Ayasdi’s technology will allow scientists and researchers in a variety of fields to perform data analysis themselves rather than hiring computer scientists to do it for them.

Traditional data analysis is limited – it usually compares groups of data points according to a few specific characteristics. Iris uses a 3-D web of lines to show which data points belong to multiple groups, displaying multiple analyses all at the same time.

“Humans are innately capable of recognizing patterns,” said Jeff Yoshimura, Ayasdi’s vice president of marketing. Iris allows users to see all of their data at once in a way that isn’t overwhelming. This allows them to get a sense of what their whole data set looks like, and allows them to recognize patterns without becoming lost in the details.

“If Carlsson and topology stood alone, the technology would sit in research papers,” Yoshimura said. “Ayasdi has real applicability beyond academia or the government… it has moved to the commercialized mainstream.”

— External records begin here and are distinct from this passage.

(** What a completed backward call leaves behind. *)
Lemma add_backward_to_graph_facts (dY X fo : TRef) (w : World)
    (x : Tensor_attributes) (sx sw : list Z) :
  heap w !! X = Some x ->
  swap_last_two (ta_dim x) = Some sx ->
  swap_last_two (t_shape (weights_ (self w))) = Some sw ->
  let l := self w in
  let n := length (heap w) in
  let mm := mkMatmulAttr (t_data_type (weights_grad_ l)) in
  let red := mkReductionAttr (t_data_type (bias_grad_ l)) RED_ADD in
  exists w' : World,
    add_backward_to_graph reg dY X fo w = (Ok (n + 5)%nat, w')
    /\ self w' = l
    /\ graph w' = graph w ++ [OpMatmul X dY mm (n + 1)%nat; OpReduction dY red (n + 3)%nat;
                              OpMatmul dY (n + 4)%nat mm (n + 5)%nat]
    /\ length (heap w') = (n + 6)%nat
    /\ heap w' !! X = Some (reshaped l sx x)
    /\ (forall k : nat, k <> X -> (k < n)%nat -> heap w' !! k = heap w !! k)
    /\ heap w' !! n = Some (of_tensor (weights_grad_ l))
    /\ heap w' !! (n + 2)%nat = Some (of_tensor (bias_grad_ l))
    /\ heap w' !! (n + 4)%nat = Some (reshaped l sw (of_tensor (weights_ l))).
Proof.
  intros HX Hsx Hsw. cbv zeta.
  pose proof (add_backward_to_graph_run reg dY X fo w x sx sw HX Hsx Hsw) as Hrun.
  cbv zeta in Hrun. pose proof (lookup_lt_Some _ _ _ HX) as Hlt.
  eexists. split; [exact Hrun|]. cbn [heap graph self].
  split; [done|]. split; [done|].
  split; [rewrite length_app, length_insert; simpl; lia|].
  split; [rewrite lookup_app_l by (by rewrite length_insert);
          by apply list_lookup_insert_eq|].
  split; [intros k Hk Hkn; rewrite lookup_app_l by (by rewrite length_insert);
          by apply list_lookup_insert_ne|].
  split; [rewrite <- (Nat.add_0_r (length (heap w))) at 1|];
    repeat split; rewrite lookup_fresh by (by rewrite length_insert); reflexivity.
Qed.
(** * Ephemeral viewer-token store of the HubSpot viewer backend

    A shallow embedding of the token mechanism of [backend/server.js]
    ([viewerTokens], [generateViewerToken], [validateViewerToken]) and of the
    authorization gates of the request handlers that use it, followed by the
    properties of the mechanism. The embedding then covers what stands
    around the mechanism: the origin checks ([corsOptions.origin],
    [HUBSPOT_DOMAIN_PATTERNS], [validateHubSpotRequest]), the two handlers
    that mint tokens in bulk (the CRM card and the attachment list) and
    the content type of a served file.

    Conventions of the embedding:
    - JavaScript values that reach the mechanism (request fields, map keys)
      are [JsVal]: [undefined], [null] or a string;
    - [Date.now()] is a parameter [now : Z] (milliseconds) of every operation
      that reads the clock;
    - [crypto.randomBytes(32)] is a parameter [rnd : list byte] of the
      operation that draws it;
    - the process-wide [Map] and the pending [setTimeout] callbacks form the
      [World] that every operation threads through;
    - what HubSpot answers to a handler is an input of that handler, a
      [Completion] where the call can fail; library functions the handlers
      call on strings ([new URL], [encodeURIComponent], [parseInt], [trim],
      [split]) are parameters, with a [Completion] as result where the
      function can throw;
    - [req.body] is optional: a request without a parsed body has it
      [undefined], and destructuring it throws into the handler's [catch]. *)

From stdpp Require Import gmap strings list fin_maps pretty.
From Stdlib Require Import ZArith Lia Ascii String Strings.Byte.
(** * Qubery: rotations as turn vectors, quaternions and Pauli operators

    A shallow embedding of [src/rotation.py].  Python floats are read as real
    numbers ([R]): every comparison, [%], [round] and [sqrt] below is the exact
    real operation that the float operation approximates, so the theorems are
    statements about the algorithm in exact arithmetic.  Signed zeros, NaN and
    infinities have no counterpart here. *)

From Stdlib Require Import Reals Lra Lia List ZArith Bool Psatz.
From Stdlib Require String.
Import ListNotations String.StringSyntax.
Delimit Scope string_scope with string.
Bind Scope string_scope with String.string.
Open Scope R_scope.

(** ** Python numerics *)

(** [a == b] on floats. *)
Definition Reqb (a b : R) : bool := if Req_dec_T a b then true else false.

(** [a % m] on floats: the remainder of floored division, [a - m*floor(a/m)]. *)
Definition py_mod (a m : R) : R := a - m * IZR (Int_part (a / m)).

(** [round(x)] with one argument, as in the Python 2 this file targets: nearest
    integer, ties away from zero. *)
Definition py_round (x : R) : R :=
  if Rle_dec 0 x then IZR (Int_part (x + / 2)) else - IZR (Int_part (- x + / 2)).

(** [math.copysign(1, v)]. *)
Definition copysign1 (v : R) : R := if Rlt_dec v 0 then -1 else 1.

(** [math.atan2(y, x)]: the angle in (-PI, PI] of the point (x, y). *)
Definition atan2 (y x : R) : R :=
  if Rlt_dec 0 x then atan (y / x)
  else if Rlt_dec x 0 then
         (if Rle_dec 0 y then atan (y / x) + PI else atan (y / x) - PI)
  else if Rlt_dec 0 y then PI / 2
  else if Rlt_dec y 0 then - (PI / 2)
  else 0.

(** Python's built-in [complex]. *)
Module Complex.
Record t : Type := mk { re : R; im : R }.

Definition of_real (a : R) : t := mk a 0.
Definition j : t := mk 0 1.
Definition add (a b : t) : t := mk (re a + re b) (im a + im b).
Definition sub (a b : t) : t := mk (re a - re b) (im a - im b).
Definition neg (a : t) : t := mk (- re a) (- im a).
Definition mul (a b : t) : t :=
  mk (re a * re b - im a * im b) (re a * im b + im a * re b).
Definition div (a b : t) : t :=
  let n := re b * re b + im b * im b in
  mk ((re a * re b + im a * im b) / n) ((im a * re b - re a * im b) / n).
(** a float times a complex *)
Definition scale (k : R) (a : t) : t := mk (k * re a) (k * im a).
Definition abs (a : t) : R := sqrt (re a * re a + im a * im a).
Definition conj (a : t) : t := mk (re a) (- im a).
(** [cmath.log(p).imag] *)
Definition phase (a : t) : R := atan2 (im a) (re a).
(** [cmath.exp(angle * 1j)] *)
Definition exp_j (angle : R) : t := mk (Rtrigo_def.cos angle) (Rtrigo_def.sin angle).
End Complex.

(** 2x2 complex [numpy] matrices; [mIJ] is the entry [m[I, J]]. *)
Module Mat2.
Record t : Type := mk { m00 : Complex.t; m01 : Complex.t;
                        m10 : Complex.t; m11 : Complex.t }.

Definition map (f : Complex.t -> Complex.t) (m : t) : t :=
  mk (f (m00 m)) (f (m01 m)) (f (m10 m)) (f (m11 m)).
Definition map2 (f : Complex.t -> Complex.t -> Complex.t) (m n : t) : t :=
  mk (f (m00 m) (m00 n)) (f (m01 m) (m01 n))
     (f (m10 m) (m10 n)) (f (m11 m) (m11 n)).

Definition of_reals (a b c d : R) : t :=
  mk (Complex.of_real a) (Complex.of_real b) (Complex.of_real c) (Complex.of_real d).
Definition identity : t := of_reals 1 0 0 1.
Definition pauli_x : t := of_reals 0 1 1 0.
Definition pauli_y : t :=
  mk (Complex.of_real 0) (Complex.neg Complex.j) Complex.j (Complex.of_real 0).
Definition pauli_z : t := of_reals 1 0 0 (-1).

Definition add : t -> t -> t := map2 Complex.add.
(** matrix times a float, matrix times a complex, matrix over a float or a
    complex: all entrywise *)
Definition scale (k : R) : t -> t := map (Complex.scale k).
Definition cscale (c : Complex.t) : t -> t := map (fun e => Complex.mul e c).
Definition cdiv (m : t) (c : Complex.t) : t := map (fun e => Complex.div e c) m.
Definition rdiv (m : t) (k : R) : t := cdiv m (Complex.of_real k).
(** the conjugate transpose *)
Definition dagger (m : t) : t :=
  mk (Complex.conj (m00 m)) (Complex.conj (m10 m))
     (Complex.conj (m01 m)) (Complex.conj (m11 m)).
(** [*] on [np.mat]: the matrix product *)
Definition mul (m n : t) : t :=
  mk (Complex.add (Complex.mul (m00 m) (m00 n)) (Complex.mul (m01 m) (m10 n)))
     (Complex.add (Complex.mul (m00 m) (m01 n)) (Complex.mul (m01 m) (m11 n)))
     (Complex.add (Complex.mul (m10 m) (m00 n)) (Complex.mul (m11 m) (m10 n)))
     (Complex.add (Complex.mul (m10 m) (m01 n)) (Complex.mul (m11 m) (m11 n))).
End Mat2.

(** ** The collaborators of [rotation.py] *)

(** Modelled from the spec: the module [trig_tau] (imported by [rotation.py],
    not among the sources): trigonometry on angles counted in turns.  The spec
    gives [cos], [sin], [atan2] and [acos] in turns;
    [sinc(theta) = sin(theta)/theta] with the value 1 at [theta = 0], where
    [sin] is the sine in turns and [theta] the angle in turns (the reading
    under which the doctests of [from_quaternion], [then] and
    [as_pauli_operation] hold, as proved further down);
    [sin_scale_ratio(theta, f) = sin(theta*f)/sin(theta)], numerically
    stabilised, which is read as: the removable singularity at [theta = 0] is
    filled with the limit [f]; [expi(theta) = cos(theta) + i sin(theta)]; and
    [tau], a full turn in radians.  No theorem below depends on the value of
    [sinc] at 0. *)
Module trig_tau.
Definition tau : R := 2 * PI.
Definition cos (turns : R) : R := Rtrigo_def.cos (tau * turns).
Definition sin (turns : R) : R := Rtrigo_def.sin (tau * turns).
Definition atan2 (y x : R) : R := atan2 y x / tau.
Definition acos (x : R) : R := Ratan.acos x / tau.
Definition sinc (turns : R) : R :=
  if Req_dec_T turns 0 then 1 else sin turns / turns.
Definition sin_scale_ratio (theta fraction : R) : R :=
  if Req_dec_T theta 0 then fraction else sin (theta * fraction) / sin theta.
Definition expi (turns : R) : Complex.t := Complex.mk (cos turns) (sin turns).
End trig_tau.

(** Modelled from the spec: the class [Quaternion] of the module [quaternion]
    (imported by [rotation.py], not among the sources): construction from
    (w, x, y, z) or from a scalar, the Hamilton product, the dot product and
    component access. *)
Module Quaternion.
Record t : Type := mk { w : R; x : R; y : R; z : R }.
(** The end of every transaction: commit the cache if it validated, give
    up otherwise. *)
Lemma commit_or_give_up :
  forall (a1 a2 a3 b1 b2 b3 : string) (ret_ok ret_fail : Ret) st st' r,
    (c <~ MetadataManager.cache_for "valid" ;;
     if MetadataStructure.valid c
     then
       MetadataManager.say a1 ;;; MetadataManager.say a2 ;;;
       MetadataManager.say a3 ;;; MetadataManager.commit_cache ;;;
       MetadataManager.say_save_hint ;;; sret ret_ok
     else
       MetadataManager.say b1 ;;; MetadataManager.say b2 ;;;
       MetadataManager.say b3 ;;; sret ret_fail) st
    = (st', r) ->
    (MetadataManager.workspace (fst st') = MetadataManager.workspace (fst st)
     /\ (r = Ok ret_fail \/ exists e, r = Raise e))
    \/ (exists c,
          MetadataManager.cache (fst st) = Some c
          /\ MetadataStructure.valid c = true
          /\ MetadataManager.workspace (fst st') = Some c
          /\ MetadataManager.cache (fst st') = None
          /\ r = Ok ret_ok).
Proof.
  intros a1 a2 a3 b1 b2 b3 ret_ok ret_fail st st' r H.
  apply sbind_inv in H. destruct H as [(e & H & ->) | (s1 & c1 & Hc & H)].
  - left. split; [|right; eexists; reflexivity].
    exact (@keeps_cache_for "valid" _ _ _ H).
  - unfold MetadataManager.cache_for in Hc.
    destruct (MetadataManager.cache (fst st)) as [c|] eqn:Ec; [|discriminate].
    injection Hc as <- <-.
    destruct (MetadataStructure.valid c) eqn:Ev.
    + right. exists c. rewrite !say_then, commit_then in H.
      cbn [fst snd] in H. unfold sbind at 1 in H.
      unfold MetadataManager.say_save_hint in H.
      rewrite !say_then, say_eq in H. cbn [fst snd] in H.
      unfold sret in H. injection H as <- <-. cbn [fst MetadataManager.workspace
        MetadataManager.cache MetadataManager.set_cache
        MetadataManager.set_workspace].
      repeat split; assumption || reflexivity.
    + left. rewrite !say_then in H.
      cbn [fst snd] in H. unfold sret in H. injection H as <- <-. cbn [fst].
      split; [reflexivity | left; reflexivity].
Qed.

Lemma rebuild_cache_ok : forall st st1,
  MetadataManager.rebuild_cache st = (st1, Ok tt) ->
  exists c0 c1,
    MetadataManager.cache (fst st) = Some c0
    /\ MetadataManager.cache (fst st1) = Some c1
    /\ MetadataManager.workspace (fst st1) = MetadataManager.workspace (fst st)
    /\ MetadataStructure.md_objects c1 = MetadataStructure.md_objects c0
    /\ MetadataStructure.dag_config c1 = MetadataStructure.dag_config c0.
Proof.
  intros st st1 H.
  unfold MetadataManager.rebuild_cache, MetadataManager.on_cache in H.
  destruct (MetadataManager.cache (fst st)) as [c0|] eqn:Ec; [|discriminate].
  destruct (MetadataStructure.build_from_objects (c0, snd st))
    as [[c1 w1] r1] eqn:Eb.
  injection H as <- ->.
  pose proof (build_from_objects_keeps_dag_config_field _ Eb) as Hd.
  pose proof (build_from_objects_keeps_md_objects _ Eb) as Hm.
  exists c0, c1. cbn [fst snd] in *. repeat split; assumption.
Qed.

Lemma stage_add_ok : forall ws0 e st st1,
  MetadataManager.stage_add ws0 e st = (st1, Ok tt) ->
  exists ws e' c,
    MetadataManager.workspace (fst st) = Some ws
    /\ unid_refs_to_ids (MetadataStructure.by_unid ws0) e = Ok e'
    /\ MetadataManager.cache (fst st1) = Some c
    /\ MetadataManager.workspace (fst st1) = Some ws
    /\ MetadataStructure.md_objects c
       = append_sorted (MetadataStructure.md_objects ws) e'
    /\ MetadataStructure.dag_config c = MetadataStructure.dag_config ws.
Proof.
  intros ws0 e [mm w] st1 H. unfold MetadataManager.stage_add in H.
  unfold sbind at 1 in H. unfold lift at 1 in H.
  destruct (unid_refs_to_ids _ e) as [e'|] eqn:Ee; [|discriminate].
  unfold sbind at 1 in H. unfold MetadataManager.assign at 1 in H.
  cbn [fst snd] in H.
  unfold sbind at 1 in H. unfold MetadataManager.cache_for at 1 in H.
  cbn [fst snd MetadataManager.cache MetadataManager.set_cache] in H.
  destruct (MetadataManager.workspace mm) as [ws|] eqn:Ews; [|discriminate].
  unfold sbind at 1 in H. unfold MetadataManager.assign at 1 in H.
  cbn [fst snd] in H.
  destruct (rebuild_cache_ok _ H) as (c0 & c1 & Hc0 & Hc1 & Hw & Hm & Hd).
  cbn [fst MetadataManager.cache MetadataManager.set_cache
       MetadataManager.workspace] in Hc0, Hw.
  injection Hc0 as <-.
  exists ws, e', c1. cbn [fst].
  repeat split; try assumption; try reflexivity;
    try (rewrite Hw; exact Ews).
Qed.

Lemma stage_update_ok : forall e st st1,
  MetadataManager.stage_update e st = (st1, Ok tt) ->
  exists ws e' c,
    let now := mk_datetime (clock (snd st) (ticks (snd st))) "Europe/Amsterdam" in
    MetadataManager.workspace (fst st) = Some ws
    /\ unid_refs_to_ids (MetadataStructure.by_unid ws) e = Ok e'
    /\ id_in_index (MetadataStructure.by_id ws) (stamp_entity e' now) = true
    /\ MetadataManager.cache (fst st1) = Some c
    /\ MetadataManager.workspace (fst st1) = Some ws
    /\ MetadataStructure.md_objects c
       = objects_from_id_index
           (put_in_index (MetadataStructure.by_id ws) (stamp_entity e' now))
    /\ MetadataStructure.dag_config c = MetadataStructure.dag_config ws.
Proof.
  intros e [mm w] st1 H. unfold MetadataManager.stage_update in H.
  unfold sbind at 1 in H. unfold MetadataManager.assign at 1 in H.
  cbn [fst snd] in H.
  unfold sbind at 1 in H. unfold MetadataManager.workspace_for at 1 in H.
  cbn [fst snd MetadataManager.workspace MetadataManager.set_cache] in H.
  destruct (MetadataManager.workspace mm) as [ws|] eqn:Ews; [|discriminate].
  unfold sbind at 1 in H. unfold lift at 1 in H.
  destruct (unid_refs_to_ids _ e) as [e'|] eqn:Ee; [|discriminate].
  unfold sbind at 1 in H.
  unfold MetadataManager.world, pendulum_now in H. cbn [fst snd] in H.
  unfold sbind at 1 in H. unfold MetadataManager.cache_for at 1 in H.
  cbn [fst snd MetadataManager.cache MetadataManager.set_cache] in H.
  destruct (id_in_index (MetadataStructure.by_id ws) _) eqn:Ein;
    cbn [negb] in H; [|discriminate].
  unfold sbind at 1 in H. unfold MetadataManager.assign at 1 in H.
  cbn [fst snd] in H.
  destruct (rebuild_cache_ok _ H) as (c0 & c1 & Hc0 & Hc1 & Hw & Hm & Hd).
  cbn [fst MetadataManager.cache MetadataManager.set_cache
       MetadataManager.workspace] in Hc0, Hw.
  injection Hc0 as <-.
  exists ws, e', c1. cbn [fst snd].
  repeat split; try assumption; try reflexivity;
    try (rewrite Hw; exact Ews).
Qed.

Lemma stage_delete_ok : forall entity_type unid st st1,
  MetadataManager.stage_delete entity_type unid st = (st1, Ok tt) ->
  exists ws c,
    MetadataManager.workspace (fst st) = Some ws
    /\ MetadataManager.cache (fst st1) = Some c
    /\ MetadataManager.workspace (fst st1) = Some ws
    /\ MetadataStructure.md_objects c
       = objects_from_unid_index
           (unid_index_del (MetadataStructure.by_unid ws) entity_type unid)
    /\ MetadataStructure.dag_config c = MetadataStructure.dag_config ws.
Proof.
  intros entity_type unid [mm w] st1 H.
  unfold MetadataManager.stage_delete in H.
  unfold sbind at 1 in H. unfold MetadataManager.assign at 1 in H.
  cbn [fst snd] in H.
  unfold sbind at 1 in H. unfold MetadataManager.cache_for at 1 in H.
  cbn [fst snd MetadataManager.cache MetadataManager.set_cache] in H.
  destruct (MetadataManager.workspace mm) as [ws|] eqn:Ews; [|discriminate].
  unfold sbind at 1 in H. unfold MetadataManager.assign at 1 in H.
  cbn [fst snd] in H.
  destruct (rebuild_cache_ok _ H) as (c0 & c1 & Hc0 & Hc1 & Hw & Hm & Hd).
  cbn [fst MetadataManager.cache MetadataManager.set_cache
       MetadataManager.workspace] in Hc0, Hw.
  injection Hc0 as <-.
  exists ws, c1. cbn [fst].
  repeat split; try assumption; try reflexivity;
    try (rewrite Hw; exact Ews).
Qed.

Lemma workspace_for_ok : forall attr st s1 ws,
  MetadataManager.workspace_for attr st = (s1, Ok ws) ->
  s1 = st /\ MetadataManager.workspace (fst st) = Some ws.
Proof.
  intros attr st s1 ws H. unfold MetadataManager.workspace_for in H.
  destruct (MetadataManager.workspace (fst st)); [|discriminate].
  injection H as <- <-. split; reflexivity.
Qed.
Lemma three_measurements_per_request_witness :
  exists n : nat,
    (1 <= n <= 2)%nat
    /\ stats (fst (fst (ServeHTTP
         {| h := mute; formatType := 0; writer := {| attempts := 0 |};
            logFn := logDev; stats := Some [] |}
         newRecorder ping (ticking 0 250))))
       = Some [ statsd.MIncr "http.response" ["status:0"; "method:GET"]
                  (Float64.of_int 1);
                statsd.MGauge "http.size" (Float64.of_int 0)
                  ["status:0"; "method:GET"] (Float64.of_int 1);
                statsd.MTiming "http.response"
                  (time.Sub (ticking 0 250 n) (ticking 0 250 0%nat))
                  ["status:0"; "method:GET"] (Float64.of_int 1) ].
Proof.
  exact (three_measurements_per_request Recorder Broken _ _ stampWall mute
           {| attempts := 0 |} DevLoggerType []
           {| h := mute; formatType := 0; writer := {| attempts := 0 |};
              logFn := logDev; stats := Some [] |}
           newRecorder ping (ticking 0 250) eq_refl).
Defined.

(** Without a client nothing is measured. *)
Lemma no_client_no_measurement :
  forall (RW W : Type) (I : http.ResponseWriter RW)
         (rh : loggerHandler RW W) (res : RW) (req : http.Request)
         (clk : time.Clock),
    stats rh = None -> stats (fst (fst (ServeHTTP rh res req clk))) = None.
Proof.
  intros RW W I rh res req clk Hnone.
  rewrite ServeHTTP_stats, Hnone. reflexivity.
Qed.

(** ** Handlers that write nothing *)

(** C10: when the inner handler returns without a call of [Write] or
    [WriteHeader], the observer ends with status 0 and size 0; each of
    the five lines prints ["0"] in its status and size fields, and the
    three measurements carry the tag [status:0], the gauge being 0. *)
Theorem quiet_handler_logs_status_zero :
  forall (RW W : Type) (I : http.ResponseWriter RW) (J : io.Writer W)
         (time_Format : time.Time -> string -> string)
         (h_ : http.Handler) (w : W) (t : Z) (stats_ : option statsd.Client)
         (rh : loggerHandler RW W) (res : RW) (req : http.Request)
         (clk : time.Clock),
    Handler time_Format h_ w t stats_ = Returns rh ->
    quiet (h_ req) ->
    let rl := observed rh res req clk in
    let rh' := fst (fst (ServeHTTP rh res req clk)) in
    let stamp := "[" +:+ time_Format (clk 0%nat) timeFormat +:+ "]" in
    let elapsed := fst (parseResponseTime (clk 0%nat) (snd (time.Now clk))) in
    status rl = 0 /\ size rl = 0
    /\ (t = CombineLoggerType ->
        emitted rh' w (strings.Join
          [ extractRemoteIP req; "-"; extractUsername req; stamp;
            dquote +:+ http.Method req; http.RequestURI req;
            http.Proto req +:+ dquote; "0"; "0";
            dquote +:+ http.Referer req +:+ dquote;
            dquote +:+ http.UserAgent req +:+ dquote ] " "))
    /\ (t = CommonLoggerType ->
        emitted rh' w (strings.Join
          [ extractRemoteIP req; "-"; extractUsername req; stamp;
            dquote +:+ http.Method req; http.RequestURI req;
            http.Proto req +:+ dquote; "0"; "0" ] " "))
    /\ (t = DevLoggerType ->
        emitted rh' w (strings.Join
          [ http.Method req; http.RequestURI req; "0"; elapsed; "-"; "0" ] " "))
    /\ (t = ShortLoggerType ->
        emitted rh' w (strings.Join
          [ extractRemoteIP req; extractUsername req; http.Method req;
            http.RequestURI req; http.Proto req; "0"; "0"; "-"; elapsed ] " "))
    /\ (t = TinyLoggerType ->
        emitted rh' w (strings.Join
          [ http.Method req; http.RequestURI req; "0"; "0"; "-"; elapsed ] " "))
    /\ (forall c : statsd.Client,
          stats_ = Some c ->
          exists d : time.Duration,
            let tags := [ "status:0"; "method:" +:+ http.Method req ] in
            stats rh'
            = Some (c ++ [ statsd.MIncr "http.response" tags (Float64.of_int 1);
                           statsd.MGauge "http.size" (Float64.of_int 0) tags
                             (Float64.of_int 1);
                           statsd.MTiming "http.response" d tags
                             (Float64.of_int 1) ])%list).
Proof.
  intros RW W I J tf h_ w t stats_ rh res req clk Hrh Hquiet rl rh' stamp elapsed.
  assert (Hzero : status rl = 0 /\ size rl = 0).
  { destruct (Handler_returns tf h_ w t stats_ rh Hrh) as (f & Hf & ->).
    subst rl. unfold observed. cbn [h].
    destruct (serve_quiet (h_ req)
                {| rw := res; start := fst (time.Now clk); status := 0; size := 0 |}
                Hquiet) as (Hs & Hz & _).
    split; assumption. }
  destruct Hzero as [Hs Hz].
  pose proof (observed_start rh res req clk) as Hstart. fold rl in Hstart.
  assert (Hline : forall f, logFnForType tf t = Returns f ->
            writer rh' = fst (f w rl req (snd (time.Now clk)))).
  { intros f Hf. subst rh' rl.
    apply (ServeHTTP_logs tf h_ w t stats_ rh f res req clk Hrh Hf). }
  split; [exact Hs|]. split; [exact Hz|].
  repeat split.
  - intros ->. unfold emitted. rewrite (Hline (logCombined tf) eq_refl).
    unfold logCombined, fmt.Fprintln. cbn [fst].
    rewrite Hs, Hz, Hstart. reflexivity.
  - intros ->. unfold emitted. rewrite (Hline (logCommon tf) eq_refl).
    unfold logCommon, fmt.Fprintln. cbn [fst].
    rewrite Hs, Hz, Hstart. reflexivity.
  - intros ->. unfold emitted. rewrite (Hline logDev eq_refl).
    unfold logDev, fmt.Fprintln. rewrite Hs, Hz, Hstart. subst elapsed.
    destruct (parseResponseTime (clk 0%nat) (snd (time.Now clk))) as [e clk1].
    reflexivity.
  - intros ->. unfold emitted. rewrite (Hline logShort eq_refl).
    unfold logShort, fmt.Fprintln. rewrite Hs, Hz, Hstart. subst elapsed.
    destruct (parseResponseTime (clk 0%nat) (snd (time.Now clk))) as [e clk1].
    reflexivity.
  - intros ->. unfold emitted. rewrite (Hline logTiny eq_refl).
    unfold logTiny, fmt.Fprintln. rewrite Hs, Hz, Hstart. subst elapsed.
    destruct (parseResponseTime (clk 0%nat) (snd (time.Now clk))) as [e clk1].
    reflexivity.
  - intros c ->.
    pose proof (ServeHTTP_stats rh res req clk) as Hstats.
    destruct (Handler_returns tf h_ w t (Some c) rh Hrh) as (f & Hf & Heq).
    assert (Hsome : stats rh = Some c) by (rewrite Heq; reflexivity).
    rewrite Hsome in Hstats. cbv zeta in Hstats.
    fold rl in Hstats. unfold metricTags in Hstats.
    rewrite Hs, Hz in Hstats.
    eexists. subst rh'. exact Hstats.
Qed.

Ayasdi was founded in 2008 by Carlsson, Harlan Sexton, and Gurjeet Singh. Sexton and Carlsson met as Ph.D. mathematics students at Stanford in the early ‘70s, and Singh joined the team when he was Carlsson’s math student in 2007. Khosla Ventures, a venture capital firm, invested $10.25 million in Ayasdi in January, allowing Ayasdi to launch their new website and to open an office in downtown Palo Alto.

Carlsson remains a full-time professor in Stanford’s math department and advises Ayasdi. Stanford is “the premier place in the world for all sorts of interdisciplinary interactions,” he said in a phone interview. “I myself have taught at other places. I taught at Princeton before this, and in none of those places is the environment even close to comparable.”